Christian Hannesschläger1, Stefanie Rauchenzauner2, Christian Gusenbauer1, Dietmar Salaberger1 and Johann Kastner1

1University of Applied Sciences Upper Austria, Stelzhamerstrasse 23, 4600 Wels, Austria, e-mail:

[email protected], [email protected], [email protected], johann.kastner@fh-

wels.at

2FACC, Fischerstraße 9, 4910 Ried im Innkreis, Austria, e-mail: [email protected]

Abstract

An interrupted in-situ X-Ray computed tomography (XCT) was used to investigate the influence of different Carbon fibre

reinforced polymers (CFRP) material systems on the crack progression and propagation of adhesive jointed CFRP plates. The

damage behaviour of adhesive jointed CFRP is decisive for the mechanical strength. For this paper the material systems (I)

CFRP fabric plate with another CFRP fabric plate and (II) a CFRP fabric plate with a unidirectional (UD) CFRP plate were in-

situ investigated with a high resolution X-Ray computed tomography (XCT) with a voxel size of (6 µm)³ at different load

steps. The damage volumes of both material systems were segmented and compared with each other. The results confirmed the

stress concentration at the end of the specimens [14]. In general the CFRP-cracks in the plates can be identified as major

damage mechanism. The different strength of the two material systems is caused by the missing damage in the UD-plate. This

lack of damage is caused by the high crack resistance of the UD-plies in respect to the force direction and results in a higher

strength of the system fabric-UD.

Keywords: x-ray tomography, in-situ, lap shear testing, adhesive bonded CFRP

1 Introduction

Carbon fibre reinforced polymers (CFRP) are widely used in aeronautic industries for their special properties such as light

weight, high specific stiffness, high specific strength and the high corrosion resistance [1]. An important manufacturing issue is

the bonding of CFRP plates. Therefore adhesives are widely used. A main advantage of the adhesives is the homogenous stress

distribution in comparison to other joining techniques [2].

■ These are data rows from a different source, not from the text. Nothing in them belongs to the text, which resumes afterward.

Definition read_exact (n : nat) (rx : Rx) : Result (list Z * Rx) StreamError :=
  if (length (rx_bytes rx) <? n)%nat then Err (end_error (rx_end rx))
  else Ok (take n (rx_bytes rx), mkRx (drop n (rx_bytes rx)) (rx_end rx)).

(** [Ok None] is the end of a finished stream. *)
Definition read_chunk (i want : nat) (rx : Rx) : Result (option (list Z) * Rx) StreamError :=
  match rx_bytes rx with
  | [] => match rx_end rx with Finished => Ok (None, rx) | Reset => Err SIo end
  | bs =>
    let k := Nat.min want (Nat.max 1 (chunk i)) in
    Ok (Some (take k bs), mkRx (drop k bs) (rx_end rx))
  end.

Fixpoint read_payload (fuel i len : nat) (payload : list Z) (rx : Rx) : Result (list Z * Rx) StreamError :=
  if (length payload <? len)%nat then
    match fuel with
    | O => Err SIo
    | S fuel' =>
      let want := Nat.min (len - length payload) READ_CHUNK in
      match read_chunk i want rx with
      | Ok (Some c, rx') => read_payload fuel' (S i) len (payload ++ c) rx'
      | Ok (None, _) => Err SClosed
      | Err e => Err e
      end
    end
  else Ok (payload, rx).

Definition read_envelope_max (rx : Rx) (max : Z) : Result (Envelope * Rx) StreamError :=
  let? (header, rx1) := read_exact HEADER_LEN rx in
  match envelope_decode header with
  | Err (IncompatibleMajor m) => Err (SEnvelope (IncompatibleMajor m))
  | Err (TooLarge l) => Err (SEnvelope (TooLarge l))
  | Err (Truncated _) | Ok _ =>
    let kind := from_be (slice 2 4 header) in
    let len := from_be (slice 4 8 header) in
    if negb (header !!! 0%nat =? PROTO_MAJOR) then Err (SEnvelope (IncompatibleMajor (header !!! 0%nat))) else
    if (max_payload_for kind <? len) || (max <? len) then Err (SEnvelope (TooLarge len)) else
    let? (payload, rx2) := read_payload (Z.to_nat len) 0 (Z.to_nat len) [] rx1 in
    Ok (mkEnvelope (header !!! 0%nat) (header !!! 1%nat) kind payload, rx2)
  end.

Definition read_envelope (rx : Rx) : Result (Envelope * Rx) StreamError := read_envelope_max rx u32_max.
End stream.

(** ** Lemmas *)

Definition wf_envelope (e : Envelope) : Prop :=
  env_major e = PROTO_MAJOR ∧ u_range 8 (env_minor e) ∧ u_range 16 (env_kind e) ∧
  Z.of_nat (length (env_payload e)) ≤ max_payload_for (env_kind e).

Lemma max_payload_for_bound kind : 0 ≤ max_payload_for kind ≤ MAX_VIEW_PAYLOAD.
Proof. unfold max_payload_for, MAX_VIEW_PAYLOAD, MAX_PAYLOAD. case_on; lia. Qed.

Lemma slice_skip (n total : nat) (hdr rest : list Z) :
  length hdr = n → slice n (n + total) (hdr ++ rest) = take total rest.
Proof. intros <-. unfold slice. rewrite drop_app_length. f_equal. lia. Qed.

(** Decoding, once the header is there: [rest] is what follows it. *)
Lemma envelope_decode_header hdr rest :
  length hdr = HEADER_LEN →
  envelope_decode (hdr ++ rest) =
    let kind := from_be (slice 2 4 hdr) in
    let len := from_be (slice 4 8 hdr) in
    if negb (hdr !!! 0%nat =? PROTO_MAJOR) then Err (IncompatibleMajor (hdr !!! 0%nat)) else
    if max_payload_for kind <? len then Err (TooLarge len) else
    if (length rest <? Z.to_nat len)%nat then Err (Truncated (Z.to_nat len - length rest)) else
    Ok (mkEnvelope (hdr !!! 0%nat) (hdr !!! 1%nat) kind (take (Z.to_nat len) rest), (HEADER_LEN + Z.to_nat len)%nat).
Proof.
  intros Hl. unfold HEADER_LEN in Hl.
  destruct hdr as [|b0 [|b1 [|b2 [|b3 [|b4 [|b5 [|b6 [|b7 [|]]]]]]]]]; try done. clear Hl.
  unfold envelope_decode, HEADER_LEN. cbn [app length].
  rewrite (proj2 (Nat.ltb_ge _ 8)) by lia. cbn [lookup_total list_lookup_total].
  change (slice 2 4 [b0; b1; b2; b3; b4; b5; b6; b7]) with [b2; b3].
  change (slice 4 8 [b0; b1; b2; b3; b4; b5; b6; b7]) with [b4; b5; b6; b7].
  change (slice 2 4 (b0 :: _)) with (b2 :: b3 :: take 0 (b4 :: b5 :: b6 :: b7 :: rest)).
  change (slice 4 8 (b0 :: _)) with (b4 :: b5 :: b6 :: b7 :: take 0 rest). rewrite !take_0.
  generalize (from_be [b2; b3]) (from_be [b4; b5; b6; b7]). intros kind len. cbv zeta.
  rewrite (slice_skip 8 _ [b0; b1; b2; b3; b4; b5; b6; b7] rest) by done.
  case_on; [done|]. case_on; [done|].
  destruct (Nat.ltb_spec (length rest) (Z.to_nat len)).
  - by rewrite (proj2 (Nat.ltb_lt _ _)) by lia.
  - by rewrite (proj2 (Nat.ltb_ge _ _)) by lia.
Qed.

(** Split a buffer that holds a whole header. *)
Lemma split_header (buf : list Z) :
  (HEADER_LEN ≤ length buf)%nat → ∃ hdr rest, buf = hdr ++ rest ∧ length hdr = HEADER_LEN.
Proof.
  intros. exists (take HEADER_LEN buf), (drop HEADER_LEN buf).
  rewrite take_drop, length_take. split; [done|lia].
Qed.

Lemma read_payload_spec chunk fuel i len payload rx :
  (len - length payload ≤ fuel)%nat → (length payload ≤ len)%nat →
  read_payload chunk fuel i len payload rx =
    if (length payload + length (rx_bytes rx) <? len)%nat then Err (end_error (rx_end rx))
    else Ok (payload ++ take (len - length payload) (rx_bytes rx),
             mkRx (drop (len - length payload) (rx_bytes rx)) (rx_end rx)).
Proof.
  revert i payload rx. induction fuel as [|fuel IH]; intros i payload [bs e] Hf Hp; cbn [read_payload rx_bytes rx_end].
  - rewrite (proj2 (Nat.ltb_ge (length payload) len)) by lia.
    rewrite (proj2 (Nat.ltb_ge _ _)) by lia. replace (len - length payload)%nat with 0%nat by lia.
    by rewrite take_0, drop_0, app_nil_r.
  - destruct (Nat.ltb_spec (length payload) len) as [Hlt|Hge].
    2: { rewrite (proj2 (Nat.ltb_ge _ _)) by lia. replace (len - length payload)%nat with 0%nat by lia.
         by rewrite take_0, drop_0, app_nil_r. }
    unfold read_chunk; cbn [rx_bytes rx_end]. destruct bs as [|b bs].
    { rewrite (proj2 (Nat.ltb_lt _ _)) by (cbn; lia). by destruct e. }
    set (k := Nat.min (Nat.min (len - length payload) READ_CHUNK) (Nat.max 1 (chunk i))).
    assert (1 ≤ k ≤ len - length payload)%nat as Hk.
    { assert (1 ≤ READ_CHUNK)%nat by (unfold READ_CHUNK; lia). lia. }
    remember (b :: bs) as l eqn:Hl. assert (1 ≤ length l)%nat by (subst; cbn; lia).
    rewrite IH; cbn [rx_bytes rx_end]; rewrite ?length_app, ?length_take, ?length_drop; [|lia..].
    destruct (Nat.ltb_spec (length payload + length l) len).
    { rewrite (proj2 (Nat.ltb_lt _ _)) by lia. done. }
    rewrite (proj2 (Nat.ltb_ge _ _)) by lia. rewrite Nat.min_l by lia.
    f_equal. rewrite <- app_assoc, drop_drop. f_equal.
    + f_equal. rewrite <- (take_drop k (take (len - length payload) l)).
      rewrite take_take, (Nat.min_l k) by lia. f_equal. rewrite take_drop_commute. do 2 f_equal. lia.
    + do 2 f_equal. lia.
Qed.

(** ** Properties *)

(** An envelope within its kind's cap is decoded back exactly, whatever
    bytes follow it, and decoding consumes the header and the payload only;
    conversely what decodes re-encodes to the very bytes consumed. *)
Theorem envelope_codec_exact :
  (∀ e rest, wf_envelope e →
     envelope_decode (envelope_encode e ++ rest) = Ok (e, (HEADER_LEN + length (env_payload e))%nat)) ∧
  (∀ buf e n, Forall is_byte buf → envelope_decode buf = Ok (e, n) →
     wf_envelope e ∧ (n ≤ length buf)%nat ∧ envelope_encode e = take n buf).
Proof.
  split.
  - intros [ma mi k p] rest (Hma & Hmi & Hk & Hp). cbn in Hma, Hmi, Hk, Hp. subst ma.
    pose proof (max_payload_for_bound k) as Hb. unfold MAX_VIEW_PAYLOAD in Hb.
    unfold envelope_encode; cbn [env_major env_minor env_kind env_payload].
    rewrite Z.mod_small by lia.
    replace (([PROTO_MAJOR] ++ [mi] ++ to_be 2 k ++ to_be 4 (Z.of_nat (length p)) ++ p) ++ rest)
      with (([PROTO_MAJOR; mi] ++ to_be 2 k ++ to_be 4 (Z.of_nat (length p))) ++ (p ++ rest))
      by (cbn; by rewrite <- !app_assoc).
    rewrite envelope_decode_header by (cbn; rewrite !length_app, !to_be_length; done).
    pose proof (from_to_be 2 k Hk) as Hk2. pose proof (from_to_be_u32 (Z.of_nat (length p))) as Hp4.
    destruct (to_be 2 k) as [|k0 [|k1 [|]]] eqn:E2; try (apply (f_equal length) in E2; by rewrite to_be_length in E2).
    open_be. cbn -[Z.to_nat Nat.ltb]. rewrite Hk2, <- E, Hp4 by (unfold u_range; lia).
    rewrite (proj2 (Z.ltb_ge _ _)) by lia. rewrite Nat2Z.id, (proj2 (Nat.ltb_ge _ _)) by (rewrite length_app; lia).
    by rewrite take_app_length.
  - intros buf e n Hb Hd.
    assert (HEADER_LEN ≤ length buf)%nat as Hl.
    { unfold envelope_decode in Hd. case_in Hd. by apply Nat.ltb_ge. }
    destruct (split_header buf Hl) as (hdr & rest & -> & Hh). rewrite envelope_decode_header in Hd by done.
    apply Forall_app in Hb as [Hb _]. unfold HEADER_LEN in Hh.
    pose proof (slice_bytes 2 4 hdr Hb) as H2. pose proof (slice_bytes 4 8 hdr Hb) as H4.
    destruct hdr as [|b0 [|b1 [|b2 [|b3 [|b4 [|b5 [|b6 [|b7 [|]]]]]]]]]; try done. cbn in H2, H4.
    cbn -[Z.to_nat Nat.ltb] in Hd. repeat case_in Hd.
    match goal with Hlt : (length rest <? _)%nat = false |- _ => apply Nat.ltb_ge in Hlt end.
    pose proof (from_be_range _ H2) as Hr2. pose proof (from_be_u32 [b4; b5; b6; b7] eq_refl H4) as Hr4.
    unfold u_range in Hr4. rewrite !Forall_cons in Hb. destruct Hb as (_ & Hb1 & _). unfold is_byte in Hb1.
    split; [|split].
    + unfold wf_envelope, u_range; cbn in *. rewrite length_take, Nat.min_l by lia. split_and!; lia.
    + cbn. lia.
    + unfold envelope_encode; cbn [env_major env_minor env_kind env_payload].
      rewrite length_take, Nat.min_l, Z2Nat.id, Z.mod_small by lia.
      pose proof (to_from_be [b2; b3] H2) as E2. cbn [length] in E2. rewrite E2.
      by rewrite to_from_be_4 by done.
Qed.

The microstructure of the jointed area is decisive for the mechanical strength of adhesive jointed CFRP plates. In the past

several studies investigated the failure behaviour of bonded composites joints [3-6]. Therefore, light optical microscopy or a

visual inspection [7] was used to characterize the failures. With these methods a non-destructive 3D tracking of the crack

propagation is not possible. High resolution X-Ray computed tomography (XCT) as common non-destructive technique (NDT)

is used to characterise defects in CFRP specimens [8-9]. In the past in-situ XCT has already been used to investigate damage

mechanism in CFRP [10-11]. H. Kunz et al. showed a technique for particle tracking in polyurethane adhesive bonded CFRP

and steel with in-situ XCT while performing a lap shear test [12].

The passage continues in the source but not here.